How does one write like a dog? That’s the challenge I faced when I wrote Coop the Great. In my story, Cooper is an aging, cynical dachshund who has been through rounds of adoptions and foster homes, and eventually finds a new owner – Mike – who challenges Coop in unexpected ways. I wanted to tell the story in first person, meaning that I wanted to write it from Coop’s point of view, in his distinctive voice as if he was narrating the story.
So how does one write from a dog’s point of view? Here are a few of the approaches I used:
Dogs have been a big part of my life, and each one had a unique personality. For example, Bernie, a poodle-terrier mix, was full of energy and mischief. As a pup, he ran rampant about the house, chewing everything within reach – potted plants, covers off books, kitchen cabinet doors, and his very favourite delight – underwear stolen out of the laundry basket. He was an eager crotch sniffer, too. Anyone venturing into the house, was greeted with a muzzle in the crotch, not something everyone was comfortable with.

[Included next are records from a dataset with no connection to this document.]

Lemma load_patients_fail (db : DbEnv) (self : Generator) (k : nat)
    (e : PyExn) (log : list DbCall) :
  (k < length (load_statements db self))%nat ->
  (forall j, (j < k)%nat -> execute_outcome db j = Ret tt) ->
  execute_outcome db k = Raise e ->
  load_patients db self log
  = (Raise e, log ++ take (S k) (load_statements db self)).
Proof.
  unfold load_patients, load_statements.
  destruct (patients self) as [ps|]; intros Hk Hok He; [|simpl in Hk; lia].
  rewrite db_bind_call. destruct k as [|k].
  - rewrite He. cbn [take]. by rewrite take_0.
  - rewrite (Hok 0%nat) by lia.
    cbn [length] in Hk. rewrite length_inserts in Hk.
    rewrite (insert_patients_fail db ps 1 k e).
    + cbn [take]. by rewrite <- app_assoc.
    + lia.
    + intros i Hi. apply Hok. lia.
    + exact He.
Qed.

Lemma load_cleanup_returns (db : DbEnv) (log : list DbCall) :
  cursor_close_outcome db = Ret tt -> connection_close_outcome db = Ret tt ->
  (_ ← db_call CursorClose (cursor_close_outcome db);
   db_call ConnectionClose (connection_close_outcome db)) log
  = (Ret tt, log ++ [CursorClose; ConnectionClose]).
Proof.
  intros Hcc Hxc. rewrite db_bind_call, Hcc. unfold db_call.
  by rewrite Hxc, <- app_assoc.
Qed.

Lemma load_to_snowflake_opening (config : PyObject) (db : DbEnv)
    (self : Generator) (user password account warehouse database : string) :
  getattr config "user" = Ret user ->
  getattr config "password" = Ret password ->
  getattr config "account" = Ret account ->
  getattr config "warehouse" = Ret warehouse ->
  getattr config "database" = Ret database ->
  load_to_snowflake config db self [] =
    match connect_outcome_db db, cursor_outcome db with
    | Raise e, _ =>
        (Raise e, [Connect user password account warehouse database "RAW"])
    | Ret _, Raise e =>
        (Raise e,
         [Connect user password account warehouse database "RAW"; GetCursor])
    | Ret _, Ret _ =>
        db_finally
          (db_try_except (load_body db self)
             (λ e, db_call Rollback (rollback_outcome db)))
          (_ ← db_call CursorClose (cursor_close_outcome db);
           db_call ConnectionClose (connection_close_outcome db))
          [Connect user password account warehouse database "RAW"; GetCursor]
    end.
Proof.
  intros Hu Hp Ha Hw Hd. unfold load_to_snowflake.
  rewrite db_bind_lift, Hu, db_bind_lift, Hp, db_bind_lift, Ha,
    db_bind_lift, Hw, db_bind_lift, Hd.
  rewrite db_bind_call. destruct (connect_outcome_db db) as [[]|e]; [|done].
  rewrite db_bind_call. by destruct (cursor_outcome db) as [[]|e].
Qed.
Lemma bind_ok {A B} (m : M world A) (k : A -> M world B) (w w' : world)
      (a : A) :
  m w = (Ok a, w') -> bind m k w = k a w'.
Proof. intros H. unfold bind. rewrite H. reflexivity. Qed.

Lemma bind_raise {A B} (m : M world A) (k : A -> M world B) (w w' : world)
      (e : exn) :
  m w = (Raise e, w') -> bind m k w = (Raise e, w').
Proof. intros H. unfold bind. rewrite H. reflexivity. Qed.

(** [main] up to the summary: the tables are generated and written and
    twelve lines are printed. *)
Lemma main_generation (w : world) :
  exists dfv dfm dff r,
    vehicle_master dfv
    /\ nvh_measurements dfv dfm
    /\ customer_feedback dfv dff
    /\ main w
       = summary dfv dfm dff
           (mkWorld r
              (stdout w ++ generation_lines dfv dfm dff)%list
              (files w ++ [ ("Vehicle.xlsx", dfv);
                            ("NVH_Measurements.xlsx", dfm);
                            ("Customer_Feedback.xlsx", dff) ])%list).
Proof.
  destruct (returns_generate_vehicle_master (rand w))
    as (dfv & r1 & Hv & Hvm).
  assert (Htable : vehicle_table dfv).
  { destruct Hvm as (base & records & -> & Hbase & Hcopies & Hlen).
    apply (vehicle_master_table base records Hbase Hcopies Hlen). }
  destruct (returns_generate_nvh_measurements dfv r1 Htable)
    as (dfm & r2 & Hm & Hnm).
  destruct (returns_generate_customer_feedback dfv r2 Htable)
    as (dff & r3 & Hf & Hcf).
  exists dfv, dfm, dff, r3.
  repeat (split; [assumption |]).
  unfold main. run_prints.
  rewrite (bind_lift _ _ _ _ _ dfv r1 Hv). cbn [rand stdout files].
  rewrite bind_to_excel. cbv beta. cbn [rand stdout files]. run_prints.
  rewrite (bind_lift _ _ _ _ _ dfm r2 Hm). cbn [rand stdout files].
  rewrite bind_to_excel. cbv beta. cbn [rand stdout files]. run_prints.
  rewrite (bind_lift _ _ _ _ _ dff r3 Hf). cbn [rand stdout files].
  rewrite bind_to_excel. cbv beta. cbn [rand stdout files]. run_prints.
  unfold generation_lines. rewrite <- !app_assoc. reflexivity.
Qed.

Coop bears some of those same qualities and habits as Bernie, and I am pretty sure I was inspired by his antics. But there have been other dogs, too, Freckles, Roxy, Benji, Molly, Lilah, and Haley to mention a few. Coop is a blend of them all.
To find out more about shelters and adoption agencies, I volunteered for a time at Foothills Animal Rescue in Scottsdale, Arizona. I also toured the Winnipeg Humane Society. Both gave me a better understanding of what these agencies do and how they operate.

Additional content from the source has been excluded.